Foley to be wise
Foley artists have long been accustomed to putting sound effects on things which don’t make sounds. Examples ~
A standard one is when characters walk on grass. This is pretty well noiseless in reality, apart from conceivably a dull impact sound when the person walking is George Dzundza, but in Hollywood movies the action is accompanied by the soft scrunching of foley artists lightly treading on shredded paper, to suggest the leafy damage.
A more specific, and crazy example: in PREDATOR II, a group of characters move through a dark, misty interior, sweeping their flashlights to and fro. The beams of light cut through the icy condensation with an audible whooshing sound.
Or take THE EVIL DEAD — Sam Raimi puts his camera directly overhead, filming through the slats of the old shack’s ceiling, and travels with a character down below. As the slats blur past the lens, they make an appropriately woody voush sound — even though it’s our perspective that’s moving, not the slats.

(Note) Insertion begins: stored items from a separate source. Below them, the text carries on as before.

(** ** Gaps *)


Lemma interior_gaps_only (positions : list Qc) (p : Qc) :
  In p (interior_gaps positions) ->
  exists before current next after,
    positions = before ++ current :: next :: after
    /\ (1 < next - current)%Qc
    /\ In p (for_positions (current + 1)%Qc next).
Proof.
  induction positions as [|c rest IH]; simpl; [intros []|].
  destruct rest as [|n rest']; [intros []|].
  intros Hp. apply in_app_or in Hp. destruct Hp as [Hp|Hp].
  - destruct (decide (1 < n - c)%Qc) as [Hgap|]; [|destruct Hp].
    exists [], c, n, rest'. repeat split; assumption.
  - destruct (IH Hp) as (before & current & next & after & E & Hgap & Hin).
    exists (c :: before), current, next, after. rewrite E. repeat split; assumption.
Qed.


(** C5: a series group with fewer than two records, or with fewer than
    two records that carry a position, asks for no placeholder: the
    reconciliation leaves the table as it is. *)
Theorem small_group_skipped (name : string) (books : list Audiobook) (d : database) :
  (length books < 2)%nat \/ (length (List.filter has_position books) < 2)%nat ->
  missing_positions books = []
  /\ series_placeholders (name, books) = []
  /\ detectMissingSeriesBooks [(name, books)] d = d.
Proof.
  intros H.
  assert (missing_positions books = []) as E.
  { unfold missing_positions. rewrite sortedBooks_length.
    destruct (Nat.ltb_spec (length books) 2); [reflexivity|].
    destruct (Nat.ltb_spec (length (List.filter has_position books)) 2);
      [reflexivity|lia]. }
  split; [exact E|]. split.
  - unfold series_placeholders. simpl. now rewrite E.
  - unfold detectMissingSeriesBooks, detect_series. simpl. now rewrite E.
Qed.

(** A series with a single record at position 2 produces no placeholder. *)
Lemma small_group_skipped_witness :
  missing_positions [foo_book (of_Z 2)] = []
  /\ series_placeholders ("Foo", [foo_book (of_Z 2)]) = []
  /\ detectMissingSeriesBooks [("Foo", [foo_book (of_Z 2)])] empty_database
     = empty_database.
Proof.
  apply (small_group_skipped "Foo" [foo_book (of_Z 2)] empty_database).
  left. simpl. lia.
Defined.

Lemma missing_positions_first (books : list Audiobook) (p : Qc) :
  In p (missing_positions books) ->
  exists first rest, books = first :: rest /\ first_author books = author first.
Proof.
  unfold missing_positions. destruct books as [|first rest]; simpl.
  - intros [].
  - intros _. now exists first, rest.
Qed.

Lemma all_placeholders_origin (sm : series_map) (b : Audiobook) :
  In b (all_placeholders sm) ->
  exists name books p,
    In (name, books) sm
    /\ In p (missing_positions books)
    /\ b = placeholder name p (first_author books).
Proof.
  unfold all_placeholders. intros Hb. apply in_concat in Hb.
  destruct Hb as (l & Hl & Hb). apply in_map_iff in Hl.
  destruct Hl as ([name books] & <- & Hg).
  unfold series_placeholders in Hb. simpl in Hb.
  apply (in_map_iff (fun pos => placeholder name pos (first_author books))) in Hb.
  destruct Hb as (p & <- & Hp). now exists name, books, p.
Qed.

(** C6: every row the reconciliation writes is a placeholder row: not
    owned, not listened, without ASIN, dates, rating or length, titled
    ["<seriesName> Book <position>"], and carrying the author of the
    first record of its series group. The object literal of
    [EnhancedAudibleManager] has the same shape. *)
Theorem reconciliation_writes_placeholders (sm : series_map) (d : database) :
  (exists news,
     audiobooks (detectMissingSeriesBooks sm d) = audiobooks d ++ news
     /\ Forall (fun r =>
          exists name books first rest position,
            In (name, books) sm
            /\ books = first :: rest
            /\ placeholder_row name position (author first) r) news)
  /\ (forall name position a,
        let e := Enhanced.placeholder name position a in
        Enhanced.owned e = false
        /\ Enhanced.listened e = false
        /\ Enhanced.asin e = None
        /\ Enhanced.release_date e = None
        /\ Enhanced.purchase_date e = None
        /\ Enhanced.rating e = None
        /\ Enhanced.length_minutes e = None
        /\ Enhanced.title e
           = SStr (name +:+ " Book " +:+ number_to_string position)
        /\ Enhanced.author e = a).
Proof.
  split.
  - destruct (detect_rows sm d) as (news & Hrows & Hall).
    exists news. split; [exact Hrows|].
    apply Forall_forall. intros r Hr.
    destruct (proj1 (list_elem_of_lookup _ _) Hr) as [i Hi].
    destruct (Forall2_lookup_r _ _ _ _ _ Hall Hi) as (b & Hb & Hs).
    apply list_elem_of_lookup_2, list_elem_of_In in Hb.
    destruct (all_placeholders_origin sm b Hb) as (name & books & p & Hg & Hp & ->).
    destruct (missing_positions_first books p Hp) as (first & rest & E & Ha).
    exists name, books, first, rest, p.
    split; [exact Hg|]. split; [exact E|].
    rewrite <- Ha. now apply stored_placeholder_row.
  - intros name position a. simpl. repeat split.
Qed.

(** ** Which positions the loops visit *)

Lemma Qceiling_unique (x : Q) (z : Z) :
  (inject_Z (z - 1) < x)%Q -> (x <= inject_Z z)%Q -> Qceiling x = z.
Proof.
  intros Hlo Hhi.
  pose proof (Qceiling_lt x) as H1. pose proof (Qle_ceiling x) as H2.
  assert (Qceiling x - 1 < z)%Z by (rewrite Zlt_Qlt; lra).
  assert (z - 1 < Qceiling x)%Z by (rewrite Zlt_Qlt; lra).
  lia.
Qed.

Lemma count_from_bounds (fuel : nat) (bound : Qc) : forall pos p : Qc,
  In p (count_from fuel pos bound) -> (pos ≤ p)%Qc /\ (p < bound)%Qc.
Proof.
  induction fuel as [|fuel IH]; intros pos p; cbn [count_from]; [intros []|].
  destruct (decide (pos < bound)%Qc) as [Hlt|]; [|intros []].
  intros [<-|H]; [split; [apply Qcle_refl|exact Hlt]|].
  apply IH in H. destruct H as [H1 H2]. split; [|exact H2].
  revert H1. to_Q. lra.
Qed.

Lemma count_from_increasing (fuel : nat) (bound : Qc) : forall pos : Qc,
  StronglySorted Qclt (count_from fuel pos bound).
Proof.
  induction fuel as [|fuel IH]; intros pos; cbn [count_from]; [constructor|].
  destruct (decide (pos < bound)%Qc); [|constructor].
  constructor; [apply IH|]. apply Forall_forall. intros p Hp.
  apply list_elem_of_In, count_from_bounds in Hp. destruct Hp as [Hp _].
  revert Hp. to_Q. lra.
Qed.

Lemma interior_gaps_above (c : Qc) (rest : list Qc) (p : Qc) :
  StronglySorted Qcle (c :: rest) ->
  In p (interior_gaps (c :: rest)) -> (c < p)%Qc.
Proof.
  revert c. induction rest as [|n rest IH]; intros c Hs; cbn [interior_gaps]; [intros []|].
  intros Hp. apply in_app_or in Hp.
  apply StronglySorted_inv in Hs. destruct Hs as [Hs Hc].
  destruct Hp as [Hp|Hp].
  - destruct (decide (1 < n - c)%Qc); [|destruct Hp].
    apply count_from_bounds in Hp. destruct Hp as [Hp _]. revert Hp. to_Q. lra.
  - apply (IH n Hs) in Hp. apply Forall_inv in Hc. revert Hc Hp. to_Q. lra.
Qed.

Lemma interior_gaps_increasing (l : list Qc) :
  StronglySorted Qcle l -> StronglySorted Qclt (interior_gaps l).
Proof.
  induction l as [|c rest IH]; intros Hs; cbn [interior_gaps]; [constructor|].
  destruct rest as [|n rest]; [constructor|].
  pose proof (StronglySorted_inv Hs) as [Hs' _].
  apply StronglySorted_app_2; [| |now apply IH].
  - intros x y Hx Hy. apply list_elem_of_In in Hx, Hy.
    apply (interior_gaps_above n rest y Hs') in Hy.
    destruct (decide (1 < n - c)%Qc); [|destruct Hx].
    apply count_from_bounds in Hx. destruct Hx as [_ Hx].
    revert Hx Hy. to_Q. lra.
  - destruct (decide (1 < n - c)%Qc); [apply count_from_increasing|constructor].
Qed.

Lemma increasing_NoDup (l : list Qc) : StronglySorted Qclt l -> NoDup l.
Proof.
  induction 1 as [|x l Hl IH Hx]; constructor; [|exact IH].
  intros Hin. rewrite Forall_forall in Hx. apply Hx in Hin.
  now apply Qclt_not_eq in Hin.
Qed.

Lemma interior_gaps_unknown (l : list Qc) (p : Qc) :
  StronglySorted Qcle l -> In p (interior_gaps l) -> ~ In p l.
Proof.
  intros Hs Hp Hin.
  destruct (interior_gaps_only l p Hp) as (before & c & n & after & -> & _ & Hfor).
  apply count_from_bounds in Hfor. destruct Hfor as [Hlo Hhi].
  apply in_app_or in Hin. destruct Hin as [Hin|[<-|[<-|Hin]]].
  - assert (p ≤ c)%Qc as H.
    { eapply (StronglySorted_app_1_elem_of _ before (c :: n :: after));
        [exact Hs| now apply list_elem_of_In | now left]. }
    revert Hlo H. to_Q. lra.
  - revert Hlo. to_Q. lra.
  - revert Hhi. to_Q. lra.
  - apply StronglySorted_app_1_r in Hs. apply StronglySorted_inv in Hs.
    destruct Hs as [Hs _]. apply StronglySorted_inv in Hs. destruct Hs as [_ Hn].
    rewrite Forall_forall in Hn. apply list_elem_of_In, Hn in Hin.
    revert Hhi Hin. to_Q. lra.
Qed.

Lemma leading_gap_below (l : list Qc) (p x : Qc) :
  StronglySorted Qcle l -> In p (leading_gap l) -> In x l ->
  (1 ≤ p)%Qc /\ (p < x)%Qc.
Proof.
  destruct l as [|f rest]; cbn [leading_gap]; [intros _ []|].
  intros Hs Hp Hx. destruct (decide (1 < f)%Qc); [|destruct Hp].
  apply count_from_bounds in Hp. destruct Hp as [Hlo Hhi]. split; [exact Hlo|].
  destruct Hx as [<-|Hx]; [exact Hhi|].
  apply StronglySorted_inv in Hs. destruct Hs as [_ Hf].
  rewrite Forall_forall in Hf. apply list_elem_of_In, Hf in Hx.
  revert Hhi Hx. to_Q. lra.
Qed.

(** ** Loops over whole numbers *)

Lemma of_Z_le (a b : Z) : (of_Z a ≤ of_Z b)%Qc <-> (a <= b)%Z.
Proof. rewrite Zle_Qle. to_Q. split; lra. Qed.

Lemma of_Z_inj (a b : Z) : of_Z a = of_Z b -> a = b.
Proof.
  intros H. apply Z.le_antisymm; apply of_Z_le; rewrite H; apply Qcle_refl.
Qed.

Lemma Qceiling_of_Z (z : Z) : Qceiling (of_Z z) = z.
Proof. rewrite this_of_Z_eq. apply Qceiling_Z. Qed.

(** A whole number is below a bound exactly when it is below the
    bound rounded up. *)
Lemma of_Z_lt_ceiling (a : Z) (bound : Qc) :
  (of_Z a < bound)%Qc <-> (a < Qceiling bound)%Z.
Proof.
  pose proof (Qceiling_lt bound) as H1. pose proof (Qle_ceiling bound) as H2.
  split.
  - intros H. rewrite Zlt_Qlt. revert H. to_Q. lra.
  - intros H. assert (a <= Qceiling bound - 1)%Z as H' by lia.
    rewrite Zle_Qle in H'. to_Q. lra.
Qed.

Lemma count_from_whole (fuel : nat) (bound : Qc) : forall a : Z,
  (Z.to_nat (Qceiling bound - a) <= fuel)%nat ->
  count_from fuel (of_Z a) bound = of_Z <$> seqZ a (Qceiling bound - a).
Proof.
  induction fuel as [|fuel IH]; intros a Hfuel; cbn [count_from].
  - rewrite seqZ_nil by lia. reflexivity.
  - destruct (decide (of_Z a < bound)%Qc) as [Hlt|Hge].
    + apply of_Z_lt_ceiling in Hlt.
      rewrite (seqZ_cons a) by lia. rewrite fmap_cons. f_equal.
      rewrite <- of_Z_succ, IH by lia. do 2 f_equal; lia.
    + rewrite of_Z_lt_ceiling in Hge. rewrite seqZ_nil by lia. reflexivity.
Qed.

In the same imaginative spirit, I would like to propose that every time a movie features a closeup of Leonardo DiCaprio frowning, we could have some rusty whirring and clanking noises. You know, just to really sell it.

May 12, 2011 at 4:23 pm
Sound on film is fighting image for attention in this day and age.
Inappropriately beefed-up sound: the restoration of VERTIGO, including gunfire that sounds like WW2 on the rooftops of San Francisco.
The decibel levels of cinemas here in the US of A are getting more and more painful. Everything is amped up to shattering levels.
May 12, 2011 at 4:27 pm
Trailers add ear-splitting “whoosh!-bam!” effects every 6 seconds when a new excerpt from the film is introduced. Even for harmless romantic dramedies.
“Hey you inattentive texting, yacking, popcorn-devouring slobs: lissenup!!!”
May 12, 2011 at 5:07 pm
The clue that the guys restoring Vertigo might not be too smart is heard in their audio commentary when they are heard to say “We never do find out how Jimmy Stewart gets down from that rooftop, do we?” I think Stewart’s cane and references to his surgical corset are meant to supply the answer.
The first movie I saw with FX that actually hurt not by their duration but by sheer volume was the burglar alarm in the recent Insidious. Ow!
May 12, 2011 at 11:43 pm
How about the way that every computer key press, screen being maximised or minimised, or download bar reaching completion has to give off an electronic *bleep* sound.
May 12, 2011 at 11:50 pm
And my personal goofy favourite:
May 13, 2011 at 12:09 am
God, Hackers looked embarrassing even then. The fact that they feel the need to explain the title in the trailer suggests a deep discomfort with their own choice of subject.
May 13, 2011 at 2:05 am
If you were like me, you went to those movies for a laugh. They never got anything right. Even when they almost did, they invariably botched something for the sake of the plot. Sorta like how Speed would look to any bus driver.
May 13, 2011 at 11:27 am
The inability of production designers to produce a search engine graphic that remotely resembled the real thing was a laughable area of incompetence that seemed to last a decade. It’s like nobody in Hollywood had ever seen an email.